La même expression de souffrance muette, abîme qui ronge l’âme, traverse parfois les yeux noirs brillants d’Ibrahim Shatali. Lui est venu seul, une semaine avant la guerre, se faire opérer d’un cancer de la vessie. Quand il s’est réveillé de l’anesthésie, son monde avait basculé.
S’il était resté à Gaza, il serait mort. Il n’y a pas de médicaments pour son traitement et les Israéliens viennent de bombarder le seul hôpital qui accueillait les patient·es atteint·es de cancer de l’enclave, après qu’il leur a servi de base militaire pendant des mois.

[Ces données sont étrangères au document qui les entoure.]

(** The bytes in front of the end node of the path at [off]; [None] when the walk leaves
    the memory [p] or, at a node of size 0, never ends. *)
Fixpoint dp_length (fuel : nat) (p : list Z) (off : Z) : option Z :=
  match fuel with
  | O => None
  | S f =>
    t ← getb p off; s ← getb p (off + 1);
    if (t =? EFI_DP_END_TYPE) && (s =? EFI_DP_END_SUBTYPE) then Some off
    else l0 ← getb p (off + 2); l1 ← getb p (off + 3); dp_length f p (off + (l0 .| (l1 << 8)))
  end.

Definition file_path_node (wpath : list Z) : list Z :=
  let size := 4 + 2 * (zlen wpath + 1) in
  [EFI_DP_MEDIA_TYPE; EFI_DP_FILEPATH_SUBTYPE; u8 (size .& 0xFF); u8 ((size >> 8) .& 0xFF)] ++ flat_map (le_bytes 2) (wpath ++ [0]).

Definition end_node : list Z := [EFI_DP_END_TYPE; EFI_DP_END_SUBTYPE; 4; 0].

(** [hdp]: the memory at the handle's device path, if it has one. *)
Definition build_path (hdp : option (list Z)) (path : list Z) : option (list Z) :=
  prefix ← (match hdp with None => Some [] | Some p => n ← dp_length (S (length p)) p 0; sub p 0 n end);
  Some (prefix ++ file_path_node (wpath path) ++ end_node).

(** ** Images *)

Definition is_mz (buf : list Z) : bool := (zlen buf >=? 2) && (nthZ buf 0 =? 0x4D) && (nthZ buf 1 =? 0x5A).

Section Launch.
(** [LoadImage (BootPolicy, DevicePath, SourceBuffer)]: the image's handle. *)
Context (LoadImage : bool -> option (list Z) -> list Z -> option Z).
Context (has_sfs : Z -> bool) (OpenVolume : Z -> option Z) (Open : Z -> list Z -> option EfiFile) (alloc : Z -> bool).
Context (device_path : Z -> option (list Z)).
(** What memory from the pool holds. *)
Context (pool : Z -> list Z).

Definition or_else (a b : option Z) : option Z := match a with Some h => Some h | None => b end.

Definition try_load_image (buf : list Z) : option Z :=
  if negb (is_mz buf) then None else or_else (LoadImage true None buf) (LoadImage false None buf).

(** A buffer of [size] bytes after a read that delivered [d]. *)
Definition filled (size : Z) (d : list Z) : list Z := d ++ drop (length d) (take (Z.to_nat size) (pool size)).

(** The file in a buffer of its size. *)
Definition read_whole (root : Z) (path : list Z) : option (list Z) :=
  f ← Open root (wpath path);
  size ← FileSize f;
  if (size >? 0) && alloc size then d ← Read f size; Some (filled size d) else None.

(** Outside: undefined; inside: the handle. *)
Definition load_image_from_volume (h : Z) (path : list Z) : option (option Z) :=
  match root ← Uefi.open_root has_sfs OpenVolume h; read_whole root path with
  | None => Some None
  | Some buf =>
    if negb (is_mz buf) then Some None
    else
      dp ← build_path (device_path h) path;
      if negb (alloc (zlen dp)) then Some None
      else Some (or_else (LoadImage true (Some dp) buf) (or_else (LoadImage false (Some dp) buf) (LoadImage false None buf)))
  end.

(** ** Boot options *)

Definition is_hex_digit (c : Z) : bool :=
  ((48 <=? c) && (c <=? 57)) || ((65 <=? c) && (c <=? 70)) || ((97 <=? c) && (c <=? 102)).

Definition hex_digit (c : Z) : Z := if (48 <=? c) && (c <=? 57) then c - 48 else if (65 <=? c) && (c <=? 70) then c - 65 + 10 else c - 97 + 10.

(** The number of the boot option whose name the buffer [vname] holds. *)
Definition boot_number (vname : list Z) : option Z :=
  if bool_decide (take 4 vname = cs "Boot") && (nthZ vname 8 =? 0) && forallb (fun j => is_hex_digit (nthZ vname j)) [4; 5; 6; 7]
  then Some (foldl (fun num k => u16 ((num << 4) .| hex_digit (nthZ vname k))) 0 [4; 5; 6; 7])
  else None.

Depuis dix jours, l’ancien ouvrier du bâtiment de 54 ans est de nouveau noyé dans la peur. Ses six enfants et deux petites-filles sont revenu·es avec son épouse dans leur maison de Nousseirat, abîmée par les bombardements mais plus confortable que la tente qu’ils partageaient avant la trêve.
Ils n’ont ni télévision ni radio, à peine un peu d’électricité pour charger leurs téléphones et l’appeler. « Toutes nos conversations tournent autour de ça : quand est-ce que ça va s’arrêter ? Ils me demandent s’il y a des nouvelles, des négociations », décrit-il, avant de marquer une pause, ému.

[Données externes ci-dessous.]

(** [C3] A kernel is entered only in order: the entry was chosen in the menu from the table
    found on the disks and is of the type the ViOS loader handles; the file its path
    names, read from the file system the entry was found on (the boot volume for entries
    without one) is an ELF file for this machine, entered at its entry point with its
    segments loaded; the boot was counted before; and ending the boot services was the
    last thing done and succeeded, with the memory map the kernel is told of. *)
Theorem uefi_main_enters `{NvStore} (fw : Firmware) (arch : Elf.arch) (sl si : Z) (junk key0 : Z -> list Z)
    (st1 : Z -> Luks1.scratch) (st2 : Z -> Luks2.scratch2) (s s' : nv) (menu_keys : list Z) (keys : Z -> list Z) (m m' : mem) (ep : Z) (info : BootInfo) (ev : list event)
    (Hrun : uefi_main fw arch sl si junk key0 st1 st2 s menu_keys keys m = Some (InKernel ep info m', s', ev)) :
  exists st sel t e F, table fw = Some st /\ Menu.menu_run (menu_ops fw) (restore_default s (Scan.cfg st)) menu_keys = Some (Menu.Return sel, t) /\
    entry_at (Scan.cfg st) sel = Some e /\ type e = OS_TYPE_ELF64 /\
    (let ctx := Scan.ctxs st !! sel in
     read_file fw (partition_of ctx) (default (Scan.CtxFat (default 0 (snd <$> boot_volume fw)) 0) ctx) (kernel e) = Some (Some F)) /\
    (let m1 := write m (fw_kernel_at fw) (F ++ [0]) in
     Elf.elf64_valid arch m1 (fw_kernel_at fw) (zlen F) = true /\ Elf.elf64_load arch m1 (fw_kernel_at fw) (zlen F) = Some (ep, m')) /\
    s' = record_boot s sel /\ bi_cmdline info = take 255 (cmdline e) /\
    exists pre k mp, ev = pre ++ [ExitServices k] /\ CountBoot (u32 sel) ∈ pre /\ EFI_ERROR k = false /\ bi_map info = Some mp /\
      Uefi.exit_boot_services (fw_map_before fw) (fw_map_alloc fw) (fw_map_after fw) (fw_ExitBootServices fw) = inl (mp, k).
Proof.
  apply uefi_main_inv in Hrun as (st & r & t & started & Ht & Hm & Hst & Hr). destruct r as [sel|x]; [|by destruct Hr].
  destruct Hr as (b & Hb & Ho & -> & ->). apply boot_selected_inv in Hb as (e & He & post & Hp & Hb). rewrite <- Ho in Hb.
  destruct Hb as (l & mid & k & mp & Hf & Hpost & Hk & Hep & Hex & Hinfo & c & Hl & Hload).
  unfold Uefi.boot_entry in Hl. case_bool_decide; [done|]. rewrite (unlock_skipped fw _ _ _ _ _ _ _ _ st sel e _ Ht He) in Hl.
  cbn [mbind option_bind] in Hl. rewrite Hf in Hl. destruct (negb _); [done|].
  assert (c = default (Scan.CtxFat (default 0 (snd <$> boot_volume fw)) 0) (Scan.ctxs st !! sel)) as Hc.
  { clear -Hl. destruct (default (Scan.CtxFat _ 0) (Scan.ctxs st !! sel)) as [[|p|p] h|v]; by injection Hl. }
  fold (partition_of (Scan.ctxs st !! sel)) in Hload.
  destruct l; unfold load in Hload.
  - apply bind_Some in Hload as (kb & Hkb & Hload). apply bind_Some in Hload as ([[ep1 reqs] m1] & Hv & [= -> -> _]).
    unfold Elf.vios_load in Hv. destruct kb as [F|]; cbn [mbind option_bind] in Hv; [|by injection Hv as <-].
    destruct (zlen F =? 0) eqn:E0; [by injection Hv as <-|]. apply bind_Some in Hv as ([ep2 m2] & Hv & [= <- _ <-]).
    exists st, sel, t, e, F. cbn zeta. rewrite <- Hc. split_and!; try done.
    + apply find_some in Hf as [_ Hf]. by apply bool_decide_eq_true in Hf.
    + unfold Elf.elf64_load in Hv. destruct (Elf.elf64_valid _ _ _ _); [done|]. cbn [negb] in Hv. injection Hv as <- _. done.
    + by rewrite Hinfo.
    + exists (started ++ [Show t; SaveLast (u32 sel); CountBoot (u32 sel)] ++ Message (name e) :: CallLoad Uefi.vios_loader (kernel e) :: mid), k, mp.
      rewrite Hp, Hpost, Hinfo. split_and!; try done.
      * by rewrite <- !app_assoc.
      * set_solver.
  - apply bind_Some in Hload as (kb & _ & Hload). destruct (kb ≫= _) as [i|]; [destruct (_ && _)|]; (discriminate || by injection Hload as <- _ _).
  - destruct (last _) as [[| |i]|]; [| |destruct (fw_takes_over fw i)|]; (discriminate || by injection Hload as <- _ _).
Qed.

(** *** A boot nobody attends *)

Lemma restore_default_keeps `{NvStore} s cf : timeout (restore_default s cf) = timeout cf /\ entries (restore_default s cf) = entries cf.
Proof.
  unfold restore_default, set_default. destruct (efivar_load_last_entry s) as [l|]; [destruct (_ <? _)|];
    destruct (_ && _); done.
Qed.

Lemma load_file m a F : Mem.load (write m a (F ++ [0])) a (zlen F) = F.
Proof.
  pose proof (load_write m a (F ++ [0]) (zlen F + 1) ltac:(rewrite length_app; cbn; lia)) as H.
  rewrite load_app in H by lia. apply app_inj_1 in H as [H _]; [done|]. pose proof (load_length (write m a (F ++ [0])) a (zlen F)). lia.
Qed.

Pendant vingt ans, Ibrahim a travaillé sur des chantiers en Israël. Les attaques du 7-Octobre l’ont révulsé. « Les Israéliens considèrent depuis longtemps Gaza comme un repaire de terroristes, c’est ancré dans leurs esprits, juge-t-il. Le 7-Octobre les a blessés, oui, mais je n’imaginais pas qu’ils y répondraient ainsi. Appuyés par le monde, ils ont laissé libre cours à leur esprit de vengeance. Mais ça suffit ! »

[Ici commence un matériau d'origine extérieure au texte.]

(** ** Exact positions *)

(** Rounding a mantissa and exponent that already form a binary64
    value leaves them unchanged. *)
Lemma round_aux_valid (sx : bool) (m : positive) (e : Z) :
  bounded prec emax m e = true →
  binary_round_aux prec emax sx (Z.pos m) e loc_Exact = S754_finite sx m e.
Proof.
  unfold bounded, canonical_mantissa. intros Hb.
  apply andb_prop in Hb as [Hc He]. apply Z.eqb_eq in Hc.
  unfold binary_round_aux, shr_fexp. cbn [Zdigits2 shr_record_of_loc].
  rewrite Hc, Z.sub_diag. cbn [shr shr_m loc_of_shr_record round_nearest_even].
  cbn [Zdigits2 shr_record_of_loc]. rewrite Hc, Z.sub_diag.
  cbn [shr shr_m]. by rewrite He.
Qed.

Lemma digits2_pos_iter_xO (m : positive) (d : positive) :
  Z.pos (digits2_pos (Pos.iter xO m d)) = (Z.pos (digits2_pos m) + Z.pos d)%Z.
Proof.
  induction d as [|d IH] using Pos.peano_ind.
  - simpl. lia.
  - rewrite Pos.iter_succ. cbn [digits2_pos]. lia.
Qed.

Lemma digits2_pos_bound (m : positive) :
  (2 ^ (Z.pos (digits2_pos m) - 1) ≤ Z.pos m < 2 ^ Z.pos (digits2_pos m))%Z.
Proof.
  induction m as [m IH|m IH|]; cbn [digits2_pos].
  - rewrite Pos2Z.inj_succ, Z.pow_succ_r by lia.
    replace (Z.succ (Z.pos (digits2_pos m)) - 1)%Z with (Z.succ (Z.pos (digits2_pos m) - 1)) by lia.
    rewrite Z.pow_succ_r by lia. lia.
  - rewrite Pos2Z.inj_succ, Z.pow_succ_r by lia.
    replace (Z.succ (Z.pos (digits2_pos m)) - 1)%Z with (Z.succ (Z.pos (digits2_pos m) - 1)) by lia.
    rewrite Z.pow_succ_r by lia. lia.
  - simpl. lia.
Qed.

Lemma fexp_small (x : Z) : (-1021 ≤ x)%Z → fexp prec emax x = (x - 53)%Z.
Proof. intros Hx. unfold fexp, SpecFloat.emin, prec, emax. lia. Qed.

(** A count below [2^53] converts to a [double] without rounding. *)
Lemma double_of_size_exact (n : nat) :
  0 < n → (Z.of_nat n < 2 ^ 53)%Z →
  ∃ m e,
    Prim2SF (double_of_size n) = S754_finite false m e ∧
    bounded prec emax m e = true ∧
    (e ≤ 0)%Z ∧ Z.pos m = (Z.of_nat n * 2 ^ (- e))%Z.
Proof.
  intros Hpos Hlt. unfold double_of_size.
  rewrite of_uint63_spec, Uint63.of_Z_spec.
  change Uint63.wB with (2 ^ 63)%Z. rewrite Z.mod_small by lia.
  destruct (Z.of_nat n) as [|p|p] eqn:Hp; [lia| |lia].
  cbn [binary_normalize]. unfold binary_round.
  pose proof (digits2_pos_bound p) as [Hlo Hhi].
  set (D := Z.pos (digits2_pos p)) in *.
  assert (HD : (1 ≤ D ≤ 53)%Z).
  { split; [subst D; lia|].
    destruct (decide (D ≤ 53)%Z) as [|Hbig]; [done|].
    assert (2 ^ 53 ≤ 2 ^ (D - 1))%Z by (apply Z.pow_le_mono_r; lia). lia. }
  rewrite Z.add_0_r, fexp_small by lia. unfold shl_align.
  destruct (D - 53 - 0)%Z as [|d|d] eqn:Hd; [|lia|].
  - assert (HD53 : D = 53%Z) by lia.
    exists p, 0%Z. rewrite round_aux_valid.
    + split; [done|]. split; [|split; [lia|simpl; lia]].
      unfold bounded, canonical_mantissa. fold D. rewrite HD53. reflexivity.
    + unfold bounded, canonical_mantissa. fold D. rewrite HD53. reflexivity.
  - assert (Hmz : Z.pos (digits2_pos (Pos.iter xO p d)) = 53%Z).
    { rewrite digits2_pos_iter_xO. fold D. lia. }
    assert (Hb : bounded prec emax (Pos.iter xO p d) (D - 53) = true).
    { unfold bounded, canonical_mantissa. rewrite Hmz.
      replace (53 + (D - 53))%Z with D by lia. rewrite fexp_small by lia.
      rewrite Z.eqb_refl. simpl. apply Z.leb_le. unfold emax, prec. lia. }
    exists (Pos.iter xO p d), (D - 53)%Z. rewrite round_aux_valid by done.
    split; [done|]. split; [done|]. split; [lia|].
    change (Pos.iter xO p d) with (shift_pos d p).
    rewrite shift_pos_correct. replace (- (D - 53))%Z with (Z.pos d) by lia.
    rewrite Z.pow_pos_fold. lia.
Qed.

Son cri est relayé aujourd’hui par des centaines de Palestinien·nes un peu partout dans l’enclave. En milieu de semaine, des manifestations ont éclaté pour exiger l’arrêt de la guerre. Massacré·es par Israël avec l’appui des États-Unis et le silence complice de la majorité de la communauté internationale, les Gazaoui·es s’en sont pris au seul acteur qu’ils espèrent pouvoir faire plier : le Hamas. Les islamistes « ont gouverné par le fer et le feu pendant dix-sept ans, dit Ibrahim. Gaza n’a pas d’avenir si le Hamas ne part pas ».
Dimanche, pour l’Aïd, tous étaient suspendus à l’espoir d’une trêve. Le mouvement islamiste a accepté samedi soir la proposition égyptienne de cessez-le-feu mais Israël a mis une nouvelle contre-offre sur la table, avec le soutien des États-Unis.